Oncotarget. 2015 Dec 1;6(38):41275-89. doi: 10.18632/oncotarget.5753.
Despite the development of several new agents for multiple myeloma (MM) therapy over the last decade, drug resistance continues to be a significant problem. Patients with relapsed/refractory disease have high mortality rates and desperately need new precision approaches that directly target specific molecular features that are prevalent in the refractory setting. Reolysin is a proprietary formulation of reovirus for cancer therapy that has demonstrated efficacy in multiple clinical trials. Its selective effects against solid tumors have been largely attributed to RAS-mediated control of reovirus replication. However, the mechanisms regulating its preferential anti-neoplastic effects in MM and other hematological malignancies have not been rigorously studied. Here we report that the reovirus receptor, junctional adhesion molecule-A (JAM-A) is highly expressed in primary cells from patients with MM and the majority of MM cell lines compared to normal controls. A series of experiments demonstrated that JAM-A expression, rather than RAS, was required for Reolysin-induced cell death in MM models. Notably, analysis of paired primary MM specimens revealed that JAM-A expression was significantly increased at relapse compared to diagnosis. Two different models of acquired resistance to bortezomib also displayed both higher JAM-A expression and elevated sensitivity to Reolysin compared to parental cells, suggesting that Reolysin may be an effective agent for patients with relapsed/refractory disease due to their high JAM-A levels. Taken together, these findings support further investigation of Reolysin for the treatment of patients with relapsed/refractory MM and of JAM-A as a predictive biomarker for sensitivity to Reolysin-induced cell death.

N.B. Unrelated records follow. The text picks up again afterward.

Lemma rim_hasScored b :
  hasScored (rim b) =
  hasScored b ||
  (is_inFlight b && Rltb (vz b) 0 && negb (hasScored b) &&
   checkRimCollision (x b) (y b) (z b) (rimX b) (rimY b) (rimZ b)).
Proof.
  unfold rim.
  destruct (is_inFlight b), (Rltb (vz b) 0), (hasScored b) eqn:E; simpl; rewrite ?E; try reflexivity.
  destruct (checkRimCollision (x b) (y b) (z b) (rimX b) (rimY b) (rimZ b)); simpl; rewrite ?E; reflexivity.
Qed.

(** The physics branch of [update] scores when the rim test passes. *)
Lemma update_scores b dt :
  state b <> Held ->
  let b0 := ground (integrate b dt) in
  is_inFlight b0 = true -> Rltb (vz b0) 0 = true -> hasScored b0 = false ->
  checkRimCollision (x b0) (y b0) (z b0) (rimX b0) (rimY b0) (rimZ b0) = true ->
  hasScored (update b dt) = true.
Proof.
  intros Hs b0 H1 H2 H3 H4.
  assert (E : update b dt = checkBounds (backboard (rim b0)))
    by (unfold update; destruct (state b); [reflexivity|contradiction|reflexivity]).
  rewrite E, checkBounds_hasScored, backboard_hasScored, rim_hasScored, H1, H2, H3, H4.
  reflexivity.
Qed.

End BallFacts.

(** C5: [isScore] is [hasScored && z < rimZ].  Once set, [hasScored] stays
    set through [update] (it is cleared only by [release], [attachTo] and
    resets), so it is set at most once per flight; and [update] sets it only
    through the rim test on the ball after gravity and the ground bounce:
    the ball is [inFlight], descending, within [RIM_RADIUS + MAGNETIC_WINDOW]
    of the rim center in 2D and within [2 * BALL_RADIUS] of rim height.  The
    contact only multiplies [vz] by 0.7: the ball keeps its position and
    state and is still falling. *)
Theorem C5_rim_scoring (b : Ball.Ball) (dt vx vy vz : R) :
  Ball.isScore b = (Ball.hasScored b && Rltb (Ball.z b) (Ball.rimZ b)) /\
  Ball.hasScored (Ball.release b vx vy vz) = false /\
  (Ball.hasScored b = true -> Ball.hasScored (Ball.update b dt) = true) /\
  (Ball.hasScored b = false -> Ball.hasScored (Ball.update b dt) = true ->
   let b0 := Ball.ground (Ball.integrate b dt) in
   Ball.update b dt = Ball.checkBounds (Ball.backboard (Ball.rim b0)) /\
   Ball.state b0 = InFlight /\ Ball.vz b0 < 0 /\
   distance (Ball.x b0) (Ball.y b0) (Ball.rimX b0) (Ball.rimY b0)
     <= CONFIG.RIM_RADIUS + CONFIG.MAGNETIC_WINDOW /\
   Rabs (Ball.z b0 - Ball.rimZ b0) <= CONFIG.BALL_RADIUS * 2 /\
   Ball.hasScored (Ball.rim b0) = true /\
   Ball.vz (Ball.rim b0) = Ball.vz b0 * 0.7 /\ Ball.vz (Ball.rim b0) < 0 /\
   Ball.x (Ball.rim b0) = Ball.x b0 /\ Ball.y (Ball.rim b0) = Ball.y b0 /\
   Ball.z (Ball.rim b0) = Ball.z b0 /\ Ball.state (Ball.rim b0) = Ball.state b0).
Proof.
  split; [reflexivity|]. split; [reflexivity|]. split.
  - intro H. unfold Ball.update. destruct (Ball.state b).
    + rewrite BallFacts.checkBounds_hasScored, BallFacts.backboard_hasScored,
        BallFacts.rim_hasScored, BallFacts.ground_hasScored, BallFacts.integrate_hasScored, H.
      reflexivity.
    + exact H.
    + rewrite BallFacts.checkBounds_hasScored, BallFacts.backboard_hasScored,
        BallFacts.rim_hasScored, BallFacts.ground_hasScored, BallFacts.integrate_hasScored, H.
      reflexivity.
  - intros H0 H1 b0.
    destruct (Ball.state b) eqn:Hst.
    2: { unfold Ball.update in H1; rewrite Hst in H1; simpl in H1; congruence. }
    all: assert (E : Ball.update b dt = Ball.checkBounds (Ball.backboard (Ball.rim b0)))
           by (unfold Ball.update; rewrite Hst; reflexivity);
         rewrite E, BallFacts.checkBounds_hasScored, BallFacts.backboard_hasScored in H1;
         assert (Hb0 : Ball.hasScored b0 = false)
           by (unfold b0; rewrite BallFacts.ground_hasScored; exact H0);
         rewrite BallFacts.rim_hasScored, Hb0 in H1; simpl in H1;
         destruct (Ball.is_inFlight b0) eqn:Hf; [|discriminate];
         destruct (Rltb (Ball.vz b0) 0) eqn:Hv; [|discriminate];
         simpl in H1;
         apply Rltb_true in Hv; apply BallFacts.checkRimCollision_true in H1 as Hc;
         destruct Hc as [Hz Hd];
         split; [exact E|];
         assert (Hs0 : Ball.state b0 = InFlight)
           by (unfold Ball.is_inFlight in Hf; destruct (Ball.state b0); congruence);
         unfold Ball.rim; rewrite Hf, Hb0; rewrite (proj2 (Rltb_true _ _) Hv), H1; simpl;
         repeat split; try assumption; try reflexivity; lra.
Qed.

尽管在过去十年中开发了几种用于多发性骨髓瘤(MM)治疗的新型药物,但耐药性仍然是一个重大问题。复发/难治性疾病患者的死亡率很高,迫切需要新的精准方法来直接靶向难治性患者中普遍存在的特定分子特征。溶瘤呼肠孤病毒是一种用于癌症治疗的呼肠孤病毒专利制剂,已在多项临床试验中证明了其疗效。其对实体瘤的选择性作用主要归因于RAS介导的呼肠孤病毒复制控制。然而,调节其在MM和其他血液系统恶性肿瘤中优先抗肿瘤作用的机制尚未得到严格研究。在这里,我们报告称,与正常对照相比,MM患者的原代细胞和大多数MM细胞系中呼肠孤病毒受体——连接黏附分子A(JAM-A)高度表达。一系列实验表明,在MM模型中,溶瘤呼肠孤病毒诱导的细胞死亡需要JAM-A的表达,而不是RAS的表达。值得注意的是,对配对的原发性MM标本分析显示,与诊断时相比,复发时JAM-A表达显著增加。与亲代细胞相比,两种不同的硼替佐米获得性耐药模型也显示出更高的JAM-A表达和对溶瘤呼肠孤病毒的敏感性增加,这表明由于JAM-A水平高溶瘤呼肠孤病毒可能是复发/难治性疾病患者的有效药物。综上所述,这些发现支持进一步研究溶瘤呼肠孤病毒用于治疗复发/难治性MM患者以及研究JAM-A作为溶瘤呼肠孤病毒诱导细胞死亡敏感性的预测生物标志物。